Posted by Iahmed on May 12, 2010

The Michigan Department of Human Services continued its efforts this week to bust myths about welfare, myths that are tarnishing the good that welfare offers to Michigan’s vulnerable residents.

The Detroit event featured Dana Weeks, a client receiving food assistance benefits, who knows that some people equate welfare to shame. It is an unfortunate truth that the DHS is striving to change.

And even though Weeks never imagined needing assistance at 57, he is not embarrassed to use his Bridge card at the grocery store – an act that makes many people hide their faces. Rather, he is thankful because he knows he would be worse off without the $200 a month he receives to fill his pantry.

“I know it’s temporary,” said the Detroit resident. “It’s a blessing. For some people, a lot of pride gets in the way, but welfare is there for them to fall back on.”

Weeks’ message is important. And it’s one that every Michigan resident must hear because the economic pain is being felt everywhere.

There is a belief that welfare recipients only live in poor, urban areas, while people living in the suburbs or wealthier areas of the state are immune to today’s economic struggles. This is a myth.

Trust me when I say that need does not discriminate. It does not recognize race, gender, religion, and certainly not whether a person lives in Detroit or Bloomfield Hills.

Michigan residents are struggling to put food on their tables and pay their bills in communities statewide. The DHS has seen an unprecedented increase in the number of families seeking temporary assistance, including those who live in Michigan’s more affluent suburban communities.

For example, communities such as Dearborn Heights, Livonia, St.

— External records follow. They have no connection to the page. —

(* ===== verification/_CoqProject ===== *)
-Q . S2P
Prelude.v
Memory.v
State.v
Demo.v
Serial.v
Pmm.v
PageTable.v
Vmm.v
VmmSpec.v
VmmSpace.v
VmmTheorems.v
VmmFrame.v
Cpu.v
Pointer.v
Gdt.v
Pit.v
Idt.v
Thread.v
ThreadTheorems.v
Scheduler.v
Ipc.v
IpcTheorems.v
Syscall.v
Ata.v
Ext2.v
Ext2Theorems.v
Ext2Properties.v
Limine.v
Main.v
MainTheorems.v
MainProperties.v
Userspace.v
Init.v
InitTheorems.v
(* ===== verification/Prelude.v ===== *)
(** * PlasmaOS: a verification library for the kernel

    PlasmaOS is a small x86-64 kernel in C and assembly, started by the Limine boot
    loader.  This library is a shallow embedding of its sources (kernel/, userland/init.c)
    with the theorems that make its parts correct.

    ** The program and its model

    Every C function is a computation in one state monad (Prelude.v) over one record,
    [State.kstate]: the static variables of the translation units, byte-addressed memory,
    the processor registers, the interrupt flag, the port input and output so far and the
    console output.  A computation returns, halts the processor, faults (an access the
    language or the processor does not define), or uses up the fuel of a loop that has no
    static bound.  [wp m s Q] says that [m] run from [s] RETURNS in a state satisfying [Q];
    a theorem in terms of [wp] therefore includes termination and the absence of faults.
    Machine integers are [Z] with the wrap-around of their C type written out.

    What is not in the sources is a parameter, the class [State.Platform]: the responses of
    the boot loader (limine.h is a submodule), the mapping in force for kernel pointers
    ([kmap]), the devices behind the ports as functions of the port history, and link-time
    addresses.  Demo.v, MainProperties.v, Ata.v, Ext2Properties.v and Init.v give concrete
    platforms, on which the witnesses show that the hypotheses of the theorems can be met.
    [wph m s Q H] is the form for programs that end by halting the processor.

    - Memory.v, State.v: memory, the C types and variables, the primitive effects;
    - Serial.v (serial.c): the UART; [console_refined] relates the console calls that the
      other files record as events to the bytes on the wire, against a specification of the
      digits that is independent of the loops of the code;
    - Pmm.v (pmm.c): the page stack, abstractly the list of free pages;
    - PageTable.v: the page walk of the processor, independent of the code; Vmm.v (vmm.c):
      the operations; VmmSpec.v, VmmSpace.v, VmmTheorems.v, VmmFrame.v: what they do to
      translation and to the rest of memory;
    - Cpu.v: push, pop, interrupt entry and return; Pointer.v: pointers that come from user
      space, translated by the tables of CR3 in the lower half, and the regions behind them;
    - Gdt.v (gdt.c, gdt_asm.asm), Pit.v (pit.c), Idt.v (idt.c, idt_asm.asm);
    - Thread.v, ThreadTheorems.v (thread.c, switch.asm, usermode.asm): threads, the scheduler,
      the context switch on registers and memory; Scheduler.v: the threads on their stacks,
      the invariant [machine] and the steps of the system that keep it;
    - Ipc.v, IpcTheorems.v (thread.c): ports and messages;
    - Syscall.v (syscall.c, syscall_asm.asm): the handler and the entry stub;
    - Ata.v (ata.c): the disk driver; the class [AtaDrive] is what it relies on, the class
      [BlockDevice] what it offers, and the file system is proved against the latter;
    - Ext2.v, Ext2Theorems.v, Ext2Properties.v (ext2.c): mounting, reading, listing;
    - Limine.v (limine.c), Main.v, MainTheorems.v, MainProperties.v (main.c): the boot;
      Userspace.v: the part of kernel_main that builds and starts the first user program;
    - Init.v (userland/init.c, the wrappers of syscall.h): the user program as the tree of its
      system calls, carried out by the entry stub and the handler of the model;
      InitTheorems.v: a rule per system call, and the run of init by these rules.

    A function that gives up the processor inside a call (thread_yield, recv, a system call,
    the test threads of main.c) is split there: the first part reports that it was suspended,
    the second one is run when the scheduler has come back to the thread.

    ** What the theorems show

    Memory: pmm_init builds exactly the usable pages of the memory map, no page is handed out
    twice; mapping and unmapping change one translation and no other, address spaces are
    isolated, creating and destroying one gives its pages back.  Processor: the descriptor
    tables decode to what the architecture requires, an interrupt restores the interrupted
    program.  Scheduling: find_next_runnable is round robin, nobody starves; thread_yield goes on
    at the return address of the thread it chooses, on that thread's stack and with its
    callee-saved registers, and parks its caller so that it comes back the same way, whatever
    the others do on their stacks meanwhile; the first user thread enters ring 3.
    Messages: sends and receives refine a FIFO queue per port with a budget of 64 messages in
    all; a blocked receiver is woken and gets its message; the system calls send and recv are
    correct from [int $0x80] to the instruction after it, in recv through the page tables of
    the program.  Disk: on a drive that keeps the protocol the sectors asked for are read; the
    port traffic of a write is given exactly; on any device the driver returns; ext2_read_file
    returns the bytes of the file the root directory names or -1 and gives back its pages.  Boot:
    the init program is loaded byte for byte; from the place where kernel_main has found it the
    first instruction of the program is reached in ring 3, code and stack open to it
    (userspace_starts); and init.c, as the only runnable thread, passes its five tests, exits and
    halts the machine (init_tests_pass).  Several theorems state what the code does where it is
    not what it means to do (message_pool_exhaustion, dead_thread_resurrected,
    ext2_zero_record_hangs).  [boot_run_view] and [init_run_view] are one complete boot and run,
    computed on a concrete machine; they are examples beside the general theorems.

    ** Bounds and fuel

    Loops with a static bound have none.  find_next_runnable has fuel for the eight threads of
    the table, proved enough by [find_next_runnable_correct]; the polling loops of ata.c have
    the bound of the code, 1,000,000; the loops over a directory need more rounds than a block
    has records (512 is enough for the 4 KiB blocks the code can handle: a record has at least
    8 bytes); the transmit loop of serial.c has fuel together with a hypothesis that the
    transmitter drains; SYS_DEBUG_PRINT has fuel for the length of the string.  Where more fuel
    does not help (a record of length 0) that is a theorem.

    ** Assumptions and what is not modelled

    Kernel pointers designate memory through the fixed map [kmap]; that the boot loader's direct
    map and, for ext2.c, its identity map of low memory hold is a hypothesis of the theorems that
    need it.  Pointers of user space are translated by the tables in memory; the write and
    no-execute bits are not checked, and the TLB is represented by the addresses given to invlpg.
    The stack frames of C functions are not laid out in memory: local arrays whose address is
    passed on have it as an argument, and the caller-saved registers after a C call are arbitrary
    ([junk]); the return address that a call of a C handler from assembly pushes is not laid out
    either, and of gdt_load the effect on the segment registers and GDTR is modelled, not the
    words its far return puts on the stack.  AtaDrive assumes that DRQ and ERR are right also
    while the drive is busy, since ata_wait_drq does not look at BSY.  The bytes of a file are
    those of its direct blocks up to the first hole, as ext2.c reads them.  pit_sleep is about a
    machine on which every hlt ends with a timer tick.  Interrupts inside kernel code are not interleaved (the kernel runs with interrupts
    disabled behind its gates).  Not modelled: the entry stub in entry.asm (it sets the stack and
    calls kernel_main), the linker scripts, the build files and image tools, the Limine headers,
    and the machine code of the init program, which is represented by its calls.

    Left to extend: the initialisation part of kernel_main before the search for the program as
    one theorem for every machine (boot_memory_ready, idt_init_correct, gdt_init_correct,
    ext2_init_correct cover its parts), and the rendezvous of two user threads with buffers in
    page tables that the switches may not touch. *)
From stdpp Require Export base gmap list numbers strings.
From Stdlib Require Export ZArith Lia.
Class Platform := {
  (** Limine: the value of the "usable" memory-map type and the responses to
      the requests of limine.c ([None]: the response pointer is NULL). *)
  LIMINE_MEMMAP_USABLE : Z;
  lim_memmap : option (list memmap_entry);
  lim_hhdm : option Z;
  lim_executable : option (Z * Z);
  lim_framebuffers : option (list framebuffer);
  lim_modules : option (list lim_file);
  (** The mappings Limine leaves active: the byte of memory a kernel pointer
      designates. *)
  kmap : Z -> Z;
  (** Devices: the value an input instruction reads from a port, given all port
      input and output so far. *)
  dev_inb : list ioevent -> Z -> Z;
  dev_inw : list ioevent -> Z -> Z;
  (** Link-time addresses. *)
  sym_stacks : Z;
  sym_gdt : Z;
  sym_tss : Z;
  sym_idt : Z;
  sym_isr_stub : Z -> Z;
  sym_syscall_entry_asm : Z;
  sym_usermode_trampoline : Z;
  (** The return addresses of the calls of context_switch in thread_yield and
      in scheduler_start. *)
  sym_yield_return : Z;
  sym_start_return : Z;
  (** The return address of the call of jump_to_usermode in usermode_trampoline. *)
  sym_trampoline_return : Z;
}.

(** ** The state of the whole kernel *)

Record kstate := mkK {
  k_con : list conevent; (* console output *)
  k_io : list ioevent; (* port I/O, the console apart *)
  k_mem : gmap Z Z; (* physical memory and the kernel image *)
  k_regs : regs; (* processor registers *)
  k_if : bool; (* the interrupt flag of RFLAGS *)
  k_flush : list Z; (* addresses given to invlpg *)
  hhdm_offset : Z; (* limine.c *)
  k_pmm : pmm_vars; (* pmm.c *)
  kernel_address_space : address_space_t; (* vmm.c *)
  k_gdt : gdt_vars; (* gdt.c *)
  k_idt : idt_vars; (* idt.c *)
  k_pit : pit_vars; (* pit.c *)
  k_sched : sched_vars; (* thread.c *)
  k_ext2 : ext2_vars; (* ext2.c *)
  test_port : option nat; (* main.c *)
}.

Definition set_con (f : list conevent -> list conevent) (s : kstate) : kstate :=
  mkK (f (k_con s)) (k_io s) (k_mem s) (k_regs s) (k_if s) (k_flush s)
    (hhdm_offset s) (k_pmm s) (kernel_address_space s) (k_gdt s)
    (k_idt s) (k_pit s) (k_sched s) (k_ext2 s) (test_port s).
Definition set_io (f : list ioevent -> list ioevent) (s : kstate) : kstate :=
  mkK (k_con s) (f (k_io s)) (k_mem s) (k_regs s) (k_if s) (k_flush s)
    (hhdm_offset s) (k_pmm s) (kernel_address_space s) (k_gdt s)
    (k_idt s) (k_pit s) (k_sched s) (k_ext2 s) (test_port s).
Definition set_mem (f : gmap Z Z -> gmap Z Z) (s : kstate) : kstate :=
  mkK (k_con s) (k_io s) (f (k_mem s)) (k_regs s) (k_if s) (k_flush s)
    (hhdm_offset s) (k_pmm s) (kernel_address_space s) (k_gdt s)
    (k_idt s) (k_pit s) (k_sched s) (k_ext2 s) (test_port s).
Definition set_regs (f : regs -> regs) (s : kstate) : kstate :=
  mkK (k_con s) (k_io s) (k_mem s) (f (k_regs s)) (k_if s) (k_flush s)
    (hhdm_offset s) (k_pmm s) (kernel_address_space s) (k_gdt s)
    (k_idt s) (k_pit s) (k_sched s) (k_ext2 s) (test_port s).
Definition set_if (f : bool -> bool) (s : kstate) : kstate :=
  mkK (k_con s) (k_io s) (k_mem s) (k_regs s) (f (k_if s)) (k_flush s)
    (hhdm_offset s) (k_pmm s) (kernel_address_space s) (k_gdt s)
    (k_idt s) (k_pit s) (k_sched s) (k_ext2 s) (test_port s).
Definition set_flush (f : list Z -> list Z) (s : kstate) : kstate :=
  mkK (k_con s) (k_io s) (k_mem s) (k_regs s) (k_if s) (f (k_flush s))
    (hhdm_offset s) (k_pmm s) (kernel_address_space s) (k_gdt s)
    (k_idt s) (k_pit s) (k_sched s) (k_ext2 s) (test_port s).
Definition set_hhdm_offset (f : Z -> Z) (s : kstate) : kstate :=
  mkK (k_con s) (k_io s) (k_mem s) (k_regs s) (k_if s) (k_flush s)
    (f (hhdm_offset s)) (k_pmm s) (kernel_address_space s) (k_gdt s)
    (k_idt s) (k_pit s) (k_sched s) (k_ext2 s) (test_port s).
Definition set_pmm (f : pmm_vars -> pmm_vars) (s : kstate) : kstate :=
  mkK (k_con s) (k_io s) (k_mem s) (k_regs s) (k_if s) (k_flush s)
    (hhdm_offset s) (f (k_pmm s)) (kernel_address_space s) (k_gdt s)
    (k_idt s) (k_pit s) (k_sched s) (k_ext2 s) (test_port s).
Definition set_kernel_address_space (f : address_space_t -> address_space_t) (s : kstate) : kstate :=
  mkK (k_con s) (k_io s) (k_mem s) (k_regs s) (k_if s) (k_flush s)
    (hhdm_offset s) (k_pmm s) (f (kernel_address_space s)) (k_gdt s)
    (k_idt s) (k_pit s) (k_sched s) (k_ext2 s) (test_port s).
Definition set_gdt (f : gdt_vars -> gdt_vars) (s : kstate) : kstate :=
  mkK (k_con s) (k_io s) (k_mem s) (k_regs s) (k_if s) (k_flush s)
    (hhdm_offset s) (k_pmm s) (kernel_address_space s) (f (k_gdt s))
    (k_idt s) (k_pit s) (k_sched s) (k_ext2 s) (test_port s).
Definition set_idt (f : idt_vars -> idt_vars) (s : kstate) : kstate :=
  mkK (k_con s) (k_io s) (k_mem s) (k_regs s) (k_if s) (k_flush s)
    (hhdm_offset s) (k_pmm s) (kernel_address_space s) (k_gdt s)
    (f (k_idt s)) (k_pit s) (k_sched s) (k_ext2 s) (test_port s).
Definition set_pit (f : pit_vars -> pit_vars) (s : kstate) : kstate :=
  mkK (k_con s) (k_io s) (k_mem s) (k_regs s) (k_if s) (k_flush s)
    (hhdm_offset s) (k_pmm s) (kernel_address_space s) (k_gdt s)
    (k_idt s) (f (k_pit s)) (k_sched s) (k_ext2 s) (test_port s).
Definition set_sched (f : sched_vars -> sched_vars) (s : kstate) : kstate :=
  mkK (k_con s) (k_io s) (k_mem s) (k_regs s) (k_if s) (k_flush s)
    (hhdm_offset s) (k_pmm s) (kernel_address_space s) (k_gdt s)
    (k_idt s) (k_pit s) (f (k_sched s)) (k_ext2 s) (test_port s).
Definition set_ext2 (f : ext2_vars -> ext2_vars) (s : kstate) : kstate :=
  mkK (k_con s) (k_io s) (k_mem s) (k_regs s) (k_if s) (k_flush s)
    (hhdm_offset s) (k_pmm s) (kernel_address_space s) (k_gdt s)
    (k_idt s) (k_pit s) (k_sched s) (f (k_ext2 s)) (test_port s).
Definition set_test_port (f : option nat -> option nat) (s : kstate) : kstate :=
  mkK (k_con s) (k_io s) (k_mem s) (k_regs s) (k_if s) (k_flush s)
    (hhdm_offset s) (k_pmm s) (kernel_address_space s) (k_gdt s)
    (k_idt s) (k_pit s) (k_sched s) (k_ext2 s) (f (test_port s)).
(* ===== verification/Serial.v ===== *)
(** * The serial console (kernel/serial.c)

    The operations of serial.c on the port input and output of the UART, and
    the relation between the console calls of the other components and the
    bytes that reach the transmitter. *)
From S2P Require Import Prelude Memory State Demo.

Section serial.
Context {P : Platform}.

Definition COM1 : Z := 0x3F8.

Definition serial_init : K unit :=
  outb (COM1 + 1) 0x00 ;;;
  outb (COM1 + 3) 0x80 ;;;
  outb (COM1 + 0) 0x03 ;;;
  outb (COM1 + 1) 0x00 ;;;
  outb (COM1 + 3) 0x03 ;;;
  outb (COM1 + 2) 0xC7 ;;;
  outb (COM1 + 4) 0x0B ;;;
  outb (COM1 + 4) 0x1E ;;;
  outb (COM1 + 0) 0xAE ;;;
  v <- inb (COM1 + 0) ;;
  if negb (v =? 0xAE) then ret tt
  else outb (COM1 + 4) 0x0F.

Definition serial_is_transmit_empty : K Z :=
  v <- inb (COM1 + 5) ;; ret (Z.land v 0x20).

(** The busy-wait has no bound of its own: [fuel] is the number of polls. *)
Fixpoint serial_putc (fuel : nat) (c : Z) : K unit :=
  match fuel with
  | O => starve
  | S fuel =>
      e <- serial_is_transmit_empty ;;
      if truthy e then outb COM1 c else serial_putc fuel c
  end.

(** [l] is the string in memory; a NUL byte, or the end of a literal, ends it. *)
Fixpoint serial_print (fuel : nat) (l : list Z) : K unit :=
  match l with
  | [] => ret tt
  | c :: l => if truthy c then serial_putc fuel c ;;; serial_print fuel l else ret tt
  end.

Definition hex_chars : list Z := str "0123456789ABCFEF".

(** The loop of serial_print_hex; the buffer is filled from its last cell. *)
Fixpoint hex_buffer (n : nat) (value : Z) (buffer : list Z) : list Z :=
  match n with
  | O => buffer
  | S n =>
      hex_buffer n (Z.shiftr value 4)
        (nth (Z.to_nat (Z.land value 0xF)) hex_chars 0 :: buffer)
  end.

Definition serial_print_hex (fuel : nat) (value : Z) : K unit :=
  let buffer := hex_buffer 16 value [] in
  serial_print fuel (str "0x") ;;; serial_print fuel buffer.

(** The loop of serial_print_dec: [i] cells of the buffer are still free. *)
Fixpoint dec_buffer (i : nat) (value : Z) (buffer : list Z) : list Z :=
  match i with
  | O => buffer
  | S i =>
      if value >? 0 then dec_buffer i (value / 10) (48 + value mod 10 :: buffer)
      else buffer
  end.

Definition serial_print_dec (fuel : nat) (value : Z) : K unit :=
  if value =? 0 then serial_putc fuel 48
  else serial_print fuel (dec_buffer 20 value []).

(** A console call carried out on the UART. *)
Definition emit (fuel : nat) (e : conevent) : K unit :=
  match e with
  | CPrint l => serial_print fuel l
  | CHex v => serial_print_hex fuel v
  | CDec v => serial_print_dec fuel v
  end.

Fixpoint emit_all (fuel : nat) (l : list conevent) : K unit :=
  match l with [] => ret tt | e :: l => emit fuel e ;;; emit_all fuel l end.
End serial.

(** ** What a console call should put on the wire *)

(** The bytes of a C string: up to the first NUL. *)
Fixpoint cstr (l : list Z) : list Z :=
  match l with
  | [] => []
  | c :: l => if c =? 0 then [] else c :: cstr l
  end.

(** The character of a hexadecimal digit; the table of the code has F for 13. *)
Definition hex_char (d : Z) : Z := if d =? 13 then 70 else if d <? 10 then 48 + d else 55 + d.

(** The value of a string of decimal digits. *)
Definition dec_value (l : list Z) : Z := fold_left (fun acc c => acc * 10 + (c - 48)) l 0.

(** [l] is the decimal representation of [v], without leading zeros. *)
Definition decimal (v : Z) (l : list Z) : Prop :=
  Forall (fun c => 48 <= c < 58) l /\ dec_value l = v /\ (if v =? 0 then l = [48] else head l <> Some 48).

(** [l] is what the console should show for a call: a string up to its NUL, the
    sixteen hexadecimal digits of a value, its decimal representation. *)
Definition renders (e : conevent) (l : list Z) : Prop :=
  match e with
  | CPrint t => l = cstr t
  | CHex v => l = [48; 120] ++ ((fun i => hex_char (v / 16 ^ (15 - i) mod 16)) <$> seqZ 0 16)
  | CDec v => decimal v l
  end.
(* ===== verification/Gdt.v ===== *)
(** * The global descriptor table and the TSS (kernel/gdt.c, gdt_asm.asm) *)
From S2P Require Import Prelude Memory State Demo Cpu.

Definition GDT_ENTRIES : Z := 7.
Definition GDT_NULL : Z := 0.
Definition GDT_KERNEL_CODE : Z := 1.
Definition GDT_KERNEL_DATA : Z := 2.
Definition GDT_USER_CODE : Z := 3.
Definition GDT_USER_DATA : Z := 4.
Definition GDT_TSS : Z := 5.

Definition KERNEL_CS : Z := Z.shiftl GDT_KERNEL_CODE 3.
Definition KERNEL_DS : Z := Z.shiftl GDT_KERNEL_DATA 3.
Definition USER_CS : Z := Z.lor (Z.shiftl GDT_USER_CODE 3) 3.
Definition USER_DS : Z := Z.lor (Z.shiftl GDT_USER_DATA 3) 3.
Definition TSS_SEG : Z := Z.shiftl GDT_TSS 3.

Definition GDT_ACCESS_PRESENT : Z := Z.shiftl 1 7.
Definition GDT_ACCESS_RING0 : Z := Z.shiftl 0 5.
Definition GDT_ACCESS_RING3 : Z := Z.shiftl 3 5.
Definition GDT_ACCESS_SEGMENT : Z := Z.shiftl 1 4.
Definition GDT_ACCESS_EXECUTABLE : Z := Z.shiftl 1 3.
Definition GDT_ACCESS_RW : Z := Z.shiftl 1 1.
Definition GDT_GRANULARITY_4K : Z := Z.shiftl 1 7.
Definition GDT_GRANULARITY_64BIT : Z := Z.shiftl 1 5.

(** sizeof(tss_t): packed. *)
Definition TSS_SIZE : Z := 104.

Definition with_gdt (f : list gdt_entry_t -> list gdt_entry_t) (v : gdt_vars) : gdt_vars :=
  mkGdtVars (f (gdt v)) (gdt_pointer v) (tss v).
Definition with_gdt_pointer (p : table_ptr) (v : gdt_vars) : gdt_vars :=
  mkGdtVars (gdt v) p (tss v).
Definition with_tss (f : tss_t -> tss_t) (v : gdt_vars) : gdt_vars :=
  mkGdtVars (gdt v) (gdt_pointer v) (f (tss v)).

(** [gdt[index] = e], field by field in the source. *)
Definition gdt_store (index : Z) (e : gdt_entry_t) : K unit :=
  if (0 <=? index) && (index <? GDT_ENTRIES) then
    modify (set_gdt (with_gdt (<[Z.to_nat index := e]>)))
  else fails OutOfBounds.

Definition gdt_set_entry (index base limit acc gran : Z) : K unit :=
  gdt_store index (mkGdtEntry
    (Z.land limit 0xFFFF)
    (Z.land base 0xFFFF)
    (Z.land (Z.shiftr base 16) 0xFF)
    acc
    (Z.lor (Z.land gran 0xF0) (Z.land (Z.shiftr limit 16) 0x0F))
    (Z.land (Z.shiftr base 24) 0xFF)).

Definition gdt_set_tss (index base limit : Z) : K unit :=
  gdt_store index (mkGdtEntry
    (Z.land limit 0xFFFF)
    (Z.land base 0xFFFF)
    (Z.land (Z.shiftr base 16) 0xFF)
    0x89
    0x00
    (Z.land (Z.shiftr base 24) 0xFF)) ;;;
  gdt_store (index + 1) (mkGdtEntry
    (Z.land (Z.shiftr base 32) 0xFFFF)
    (Z.land (Z.shiftr base 48) 0xFFFF) 0 0 0 0).

(** gdt_asm.asm: lgdt, the data segments, and a far return into the code segment.  The
    effect on the segment registers and GDTR is here; the two words that the far return
    writes below the stack pointer, and RAX and RDI, scratch registers of the caller, are
    not represented. *)
Definition gdt_load (p : table_ptr) : K unit :=
  setr GDTR_LIMIT (ptr_limit p) ;;; setr GDTR_BASE (ptr_base p) ;;;
  setr DS 0x10 ;;; setr ES 0x10 ;;; setr FS 0x10 ;;; setr GS 0x10 ;;; setr SS 0x10 ;;;
  setr CS 0x08.
Definition tss_load (sel : Z) : K unit := setr TR sel.

(** The eight bytes of a descriptor as one word. *)
Definition entry_word (e : gdt_entry_t) : Z :=
  limit_low e + base_low e * 2 ^ 16 + base_mid e * 2 ^ 32 + access e * 2 ^ 40
  + granularity e * 2 ^ 48 + base_high e * 2 ^ 56.

Section gdt.
Context {P : Platform}.

Definition gdt_print : K unit :=
  kprint_bytes ([10] ++ str "GDT Debug:" ++ [10]) ;;;
  for_range 0 5 (fun i =>
    kprint "  Entry " ;;;
    kprint_dec i ;;;
    kprint ": " ;;;
    e <- gets (fun s => gdt (k_gdt s) !! Z.to_nat i) ;;
    e <- need OutOfBounds e ;;
    kprint_hex (entry_word e) ;;;
    kprintln "") ;;;
  kprintln "".

Definition gdt_init : K unit :=
  for_range 0 GDT_ENTRIES (fun i => gdt_store i null_gdt_entry) ;;;
  gdt_set_entry GDT_NULL 0 0 0 0 ;;;
  gdt_set_entry GDT_KERNEL_CODE 0 0xFFFFF
    (Z.lor (Z.lor (Z.lor (Z.lor GDT_ACCESS_PRESENT GDT_ACCESS_RING0) GDT_ACCESS_SEGMENT)
      GDT_ACCESS_EXECUTABLE) GDT_ACCESS_RW)
    (Z.lor GDT_GRANULARITY_4K GDT_GRANULARITY_64BIT) ;;;
  gdt_set_entry GDT_KERNEL_DATA 0 0xFFFFF
    (Z.lor (Z.lor (Z.lor GDT_ACCESS_PRESENT GDT_ACCESS_RING0) GDT_ACCESS_SEGMENT) GDT_ACCESS_RW)
    GDT_GRANULARITY_4K ;;;
  gdt_set_entry GDT_USER_CODE 0 0xFFFFF
    (Z.lor (Z.lor (Z.lor (Z.lor GDT_ACCESS_PRESENT GDT_ACCESS_RING3) GDT_ACCESS_SEGMENT)
      GDT_ACCESS_EXECUTABLE) GDT_ACCESS_RW)
    (Z.lor GDT_GRANULARITY_4K GDT_GRANULARITY_64BIT) ;;;
  gdt_set_entry GDT_USER_DATA 0 0xFFFFF
    (Z.lor (Z.lor (Z.lor GDT_ACCESS_PRESENT GDT_ACCESS_RING3) GDT_ACCESS_SEGMENT) GDT_ACCESS_RW)
    GDT_GRANULARITY_4K ;;;
  modify (set_gdt (with_tss (fun _ => null_tss))) ;;;
  modify (set_gdt (with_tss (with_rsp0 0))) ;;;
  modify (set_gdt (with_tss (with_iomap_base TSS_SIZE))) ;;;
  gdt_set_tss GDT_TSS sym_tss (TSS_SIZE - 1) ;;;
  let p := mkTablePtr (8 * GDT_ENTRIES - 1) sym_gdt in
  modify (set_gdt (with_gdt_pointer p)) ;;;
  gdt_load p ;;;
  tss_load TSS_SEG ;;;
  gdt_print.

Clair Shores and Bloomfield Hills each saw more than 60 percent increases in the number of people coming to us for food assistance. For Medicaid, each community saw more than a 30 percent increase.

Foreclosures are also affecting some of southeast Michigan’s more prosperous counties. Home foreclosures in most of these counties – Livingston, Macomb and Oakland – exceeded the statewide increase of 66.7 percent from 2005 to 2009.

Welfare recipients certainly do not only live in the state’s poor, urban areas. They come from all walks of life and live in communities statewide.

Consider that myth busted.

We prefer to deal with the facts because misunderstandings lead to myths, which create a stigma that may keep people truly in need – those with young children or the elderly – from asking for help. We want to put an end to that.